El coleccionista, dice Benjamin, despoja a la mercancía de su valor de uso, la sustrae de su función práctica, suspende su circulación, para incorporarla a un espacio ordenado y artificioso, impulsado por un imposible y nunca resignado deseo de totalidad. Un trabajo utópico, ya que por definición y por su propia lógica no puede existir colección completa; la pasión del coleccionista se alimenta precisamente del deseo de completitud y del saber que ella es, en el mejor de los casos, provisoria. Sobre la imagen de la colección, podrían pensarse los trabajos de Benjamin: siempre evocan el sentimiento de que no han sido acabados, de que lo que se lee es un fragmento escindido de un todo ideal que sustenta su existencia como fragmento y, al mismo tiempo, vuelve al fragmento provisorio, representante de aquello que nunca podrá ser captado como totalidad orgánica, porque (Benjamin lo sabe) esa totalidad se ha perdido.
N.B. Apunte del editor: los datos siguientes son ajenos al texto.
(** * Execution memory of browser-use-self: admission, storage, ranking, synthesis

    A shallow embedding of [memory/memory_manager.py], [memory/rating_system.py]
    and [memory/strategy_store.py].

    - Python [int] is [Z].  An SQLite [INTEGER] has 64 bits: binding an
      [int] outside that range raises [OverflowError], which the [except]
      branches of the manager catch ([store_execution] rolls back and returns
      the failure message, the two listing methods return the empty list).
    - Python [float] and SQLite [REAL] are exact rationals [Q] (every
      constant of the source is a short decimal, and the inequalities proved
      below hold with a margin far above one unit of rounding; the scores of
      the ranking are multiples of one half, exact in double precision for
      ratings of the data model).  Only finite values are modelled.
    - Python [str] and SQLite [TEXT] are [string]: the bytes of the UTF-8
      encoding (SQLite's default BINARY collation is the bytewise order
      [String.compare]).  Characters are recognised on the bytes where the
      source looks at them: the letters [a-zA-Z], the CJK block
      U+4E00..U+9FFF, white space.
    - The SQLite file is a [Database]: the two tables as lists of rows, in
      insertion order.  Failures of the environment (disk, locks) are not
      modelled.
    - [async] methods that touch the keyword extractor or open a connection
      run in the state monad [M] over a [World]: the database plus the trace
      of external interactions.  [datetime.now().isoformat()] is the argument
      [now] of [store_execution]. *)

From Stdlib Require Import ZArith QArith Qminmax Lqa Lia Ascii String List Bool.
From Stdlib Require Import Sorting.Sorted Permutation.
From Stdlib Require Import Floats.
From stdpp Require Import base option list gmap strings sorting.
(** C7, as the code has it. For an identity whose profile is not on the
    premium plan (or who has no profile yet), two calls of the checkout in
    a row create at most one customer.  When the profile has no customer
    reference, the first call creates one customer and writes its id to
    the profile, and the second call creates none and opens its session
    for that same customer.  When the profile already has a customer
    reference, neither call creates a customer. *)
Theorem checkout_twice_at_most_one_customer (p : Profile.t) (w : World) :
  (forall n, Stripe.issue_customer_id sdk n <> "") ->
  profiles_of (User.id user) w = [p]
  \/ (profiles_of (User.id user) w = [] /\ p = Profile.mk (User.id user) "free" None None) ->
  Profile.plan p <> "premium" ->
  let w1 := snd (post_billing_checkout cfg sdk user w) in
  let w2 := snd (post_billing_checkout cfg sdk user w1) in
  (Js.truthy_str (Profile.stripe_customer_id p) = false ->
   exists c s,
     customers w1 = (customers w ++ [c])%list /\
     profiles_of (User.id user) w1
     = [Profile.mk (Profile.id p) (Profile.plan p) (Some (Stripe.customer_id c))
          (Profile.stripe_subscription_id p)] /\
     customers w2 = customers w1 /\
     checkout_sessions w2 = (checkout_sessions w1 ++ [s])%list /\
     Stripe.session_customer s = Some (Stripe.customer_id c)) /\
  (Js.truthy_str (Profile.stripe_customer_id p) = true ->
   customers w1 = customers w /\ customers w2 = customers w) /\
  (length (customers w2) <= length (customers w) + 1)%nat.
Proof.
  intros Hissue Hprof Hplan w1 w2.
  destruct (ensureProfile_provisions p w Hprof) as (w0 & Hens & Hcus0 & Hp0).
  assert (Hcases :
    (Js.truthy_str (Profile.stripe_customer_id p) = false ->
     exists c s,
       customers w1 = (customers w ++ [c])%list /\
       profiles_of (User.id user) w1
       = [Profile.mk (Profile.id p) (Profile.plan p) (Some (Stripe.customer_id c))
            (Profile.stripe_subscription_id p)] /\
       customers w2 = customers w1 /\
       checkout_sessions w2 = (checkout_sessions w1 ++ [s])%list /\
       Stripe.session_customer s = Some (Stripe.customer_id c)) /\
    (Js.truthy_str (Profile.stripe_customer_id p) = true ->
     customers w1 = customers w /\ customers w2 = customers w)).
  { split; intros Hcus.
    - destruct (checkout_unbilled p w w0 Hens Hplan Hcus) as (Hc1 & Hp1 & _).
      fold w1 in Hc1, Hp1. cbv zeta in Hc1, Hp1.
      set (c := Stripe.mkCustomer _ _ _) in Hc1, Hp1.
      set (p1 := Profile.mk (Profile.id p) (Profile.plan p) (Some (Stripe.customer_id c))
                   (Profile.stripe_subscription_id p)).
      assert (Hfound : profiles_of (User.id user) w1 = [p1]).
      { unfold profiles_of. rewrite Hp1, filter_update_eq_id.
        fold (profiles_of (User.id user) w0). rewrite Hp0. reflexivity. }
      pose proof (ensureProfile_found user p1 w1 Hfound) as Hens1.
      assert (Hbilled : Js.truthy_str (Profile.stripe_customer_id p1) = true)
        by (apply truthy_str_Some, Hissue).
      destruct (checkout_billed p1 w1 _ Hens1 Hplan Hbilled) as (Hc2 & _ & s & Hs2 & Hsc).
      fold w2 in Hc2, Hs2. exists c, s.
      split; [rewrite Hc1, Hcus0; reflexivity |]. split; [exact Hfound |].
      split; [exact Hc2 |]. split; [exact Hs2 | exact Hsc].
    - destruct (checkout_billed p w w0 Hens Hplan Hcus) as (Hc1 & Hp1 & _).
      fold w1 in Hc1, Hp1.
      assert (Hfound : profiles_of (User.id user) w1 = [p])
        by (unfold profiles_of; rewrite Hp1; exact Hp0).
      pose proof (ensureProfile_found user p w1 Hfound) as Hens1.
      destruct (checkout_billed p w1 _ Hens1 Hplan Hcus) as (Hc2 & _).
      fold w2 in Hc2. cbn [log customers] in Hc2.
      split; congruence. }
  destruct Hcases as [Hnew Hold]. split; [exact Hnew |]. split; [exact Hold |].
  destruct (Js.truthy_str (Profile.stripe_customer_id p)) eqn:Hcus.
  - destruct (Hold eq_refl) as [_ ->]. lia.
  - destruct (Hnew eq_refl) as (c & s & Hc1 & _ & Hc2 & _).
    rewrite Hc2, Hc1, length_app. cbn [length]. lia.
Qed.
La verdad, entonces, vive en los detalles, pero nunca se estabiliza en elllos, pasa de uno a otro y sobre todo, emerge en su contraste. La filosofía, escribe Adorno, "debe dar de baja los grandes problemas, cuya dimensión alguna vez pareció ser garantía de totalidad, mientras que hoy la interpretación se escurre por entre las redes de las grandes cuestiones". Benjamin conoció esta perspectiva filosófica como una pasión por los detalles y la practicó con la agudeza de lo que Adorno definió como "mirada microscópica". La originalidad de Benjamin se manifiesta en este trabajo de atrapar lo verdaderamente significativo en lo pequeño y lo trivial. Como Baudelaire, descubrió en la moda, en las colecciones, en los panoramas, el espíritu de una época que no puede captarse en su grandes movimientos sino en la insignificancia aparente del detalle, abstraído, recortado y fijado por la mirada de Medusa, como Benjamin llama a la mirada de los surrealistas. El ojo ilumina lo inusual y lo particular con la certeza de que allí está una clave. La mirada de la Medusa captura lo fugitivo, lo fija como un alfiler fija la mariposa a la colección.
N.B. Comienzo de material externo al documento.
(** 4. Create n8n workflows. The result is [analysis.resourceRequests]
    as the step leaves it. *)
Definition create_workflows (analysis : AnalysisResult)
  : M Run (option (list string)) :=
  match items (newWorkflows analysis) with
  | [] =>
      logStep "create_workflow" skipped
        "No new workflows requested by analysis" ;;;
      ret (resourceRequests analysis)
  | wfs =>
      if isN8nConfigured then
        for_each create_workflow_item wfs ;;;
        ret (resourceRequests analysis)
      else
        logStep "create_workflow" error
          "n8n not configured (N8N_API_URL or N8N_API_KEY missing) — cannot create workflows" ;;;
        ret (Some (items (resourceRequests analysis)
                   ++ ["Need N8N_API_URL and N8N_API_KEY to create workflows programmatically"])%list)
  end.

(** 6. Resource requests. *)
Definition request_resources (requests : option (list string)) : M Run unit :=
  for_each (fun req =>
              inproc (notifyOperator ("🔑 RESOURCE REQUEST: " ++ req)) ;;;
              logStep "resource_request" ok req)
           (items requests).

(** 7. Final verification. *)
Definition verify_assistant (assistantId : string) : M Run unit :=
  try_catch
    (updated <- inproc (getAssistant assistantId) ;;
     let currentModel := prop "model" (Some (config updated)) in
     logStep "verify_assistant" ok
       ("Assistant published with "
        ++ tool_ids_count (prop "toolIds" currentModel)
        ++ " tools attached. Prompt length: "
        ++ show_nat (String.length (systemMessage updated)) ++ " chars"))
    (fun _ =>
       logStep "verify_assistant" error "Could not verify final assistant state").

(** The record of the run, and [history.push(record)]. *)
Definition persist_record (callId0 : string) (customerNumber0 : option string)
  (call : Call) (assistant : Assistant) (analysis : AnalysisResult)
  (rawAnalysisText : string) : M Run ImprovementRecord :=
  r <- get_run ;;
  let record :=
    {| callId := callId0;
       customerNumber := customerNumber0;
       timestamp := now E (world (proc r));
       transcript := call_transcript call;
       rec_failures := failures analysis;
       rec_changes := changes analysis;
       toolsCreated := run_toolsCreated r;
       workflowsCreated := run_workflowsCreated r;
       configBefore := config assistant;
       configAfter := configChanges analysis;
       callbackTriggered := false;
       rawAnalysis := Some rawAnalysisText;
       pipelineLog := run_log r |} in
  push_record record ;;;
  ret record.

(** Notify operator. *)
Definition notify_summary (callId0 : string) (customerNumber0 : option string)
  (analysis : AnalysisResult) : M Run unit :=
  r <- get_run ;;
  inproc (notifyOperator
            (summary_message callId0 analysis (run_toolsCreated r)
               (run_workflowsCreated r) customerNumber0)).

(** [await new Promise((resolve) => setTimeout(resolve, ms))] *)
Definition settle (ms : nat) : M State unit :=
  fun s => (Ok tt, {| world := sleep E ms (world s);
                      registry := registry s;
                      history := history s |}).

(** Auto-callback. *)
Definition auto_callback (assistantId : string)
  (customerNumber0 : option string) : M Run unit :=
  match customerNumber0 with
  | Some customerNumber1 =>
      if truthy_str customerNumber1 then
        logStep "callback" ok
          ("Triggering callback to " ++ customerNumber1 ++ "...") ;;;
        inproc (settle 3000) ;;;
        try_catch
          (callbackId <- inproc (createOutboundCall assistantId customerNumber1
                                   (env E "VAPI_PHONE_NUMBER_ID")) ;;
           mark_callback ;;;
           logStep "callback" ok ("Callback initiated: " ++ show_ostr callbackId))
          (fun msg =>
             logStep "callback" error ("Callback failed: " ++ msg) ;;;
             inproc (notifyOperator
                       ("⚠️ Failed to call customer back at " ++ customerNumber1
                        ++ ": " ++ msg)))
      else logStep "callback" skipped "No customer number available"
  | None => logStep "callback" skipped "No customer number available"
  end.

(** [return record]: the record object, as the later steps left it. *)
Definition current_record (record : ImprovementRecord) : M Run ImprovementRecord :=
  r <- get_run ;;
  ret (match run_record r with
       | Some i => nth i (history (proc r)) record
       | None => record
       end).

(** Everything after the analysis. *)
Definition improve (callId0 assistantId : string)
  (customerNumber0 : option string) (call : Call) (assistant : Assistant)
  (analysis : AnalysisResult) (rawAnalysisText : string)
  : M Run ImprovementRecord :=
  update_config assistantId analysis ;;;
  create_tools analysis ;;;
  requests <- create_workflows analysis ;;
  request_resources requests ;;;
  verify_assistant assistantId ;;;
  record <- persist_record callId0 customerNumber0 call assistant analysis
              rawAnalysisText ;;
  notify_summary callId0 customerNumber0 analysis ;;;
  auto_callback assistantId customerNumber0 ;;;
  current_record record.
Miniaturista, Benjamin se fascina con la sintaxis de los detalles y colecciona esos objetos, muchas veces banales, que los incluyen con generosidad representativa: "Ese día compré‚ en el Museo Kustarny una caja más grande en cuya tapa aparecía pintada, sobre fondo negro, una cigarrera. A su lado hay un arbolito muy delgado y, junto a éste, un niño. Es una escena invernal, pues en el suelo hay nieve". El día anterior, también en Moscú, había comprado otra caja con dos muchachas sentadas junto a un samovar. Enseguida, encuentra unas postales invendibles de la época de los zares y, poco después, se desplaza por un museo repleto de cuadros paisajísticos y narrativos con títulos francamente sentimentales: "La pobre institutriz llega a la casa del rico comerciante" o "Conspirador sorprendido por los gendarmes". Es sólo un día de enero en Moscú y Benjamin anota en su diario estos recorridos tan diferentes pero oscuramente vinculados por la mirada que ilumina lo banal produciendo, al incorporarlo a la colección o al relato, una verdad. Los objetos banales, precisamente, son aquellos que exigen la mirada más detallista.

En estos recorridos que inventa en las ciudades (Berlín, Moscú, París), Benjamin alcanza la iluminación profana: una forma secular, material, de revelarse la verdad. El arte (Benjamin lo anotó muchas veces a propósito de los surrealistas) tiene una capacidad muy intensa de producir estos encuentros inesperados entre sentidos diferentes. Vale la pena subrayarlo: ni relativista ni escéptico, Benjamin trabajó decididamente en la empresa de saber qué significaba el arte en relación a su contenido de verdad. Creía que ésta era una pregunta fundamental de la crítica literaria, la que le daba un lugar en relación a la filosofía (a la teológica o a la materialista). Como en la rememoración, este contenido de verdad se esconde en los pliegues y los detalles de una materialidad que Benjamin sabe infinita pero que sólo puede manifestarse y conocerse en una flexión de la historia. La verdad, como una presa de caza, salta en lo concreto.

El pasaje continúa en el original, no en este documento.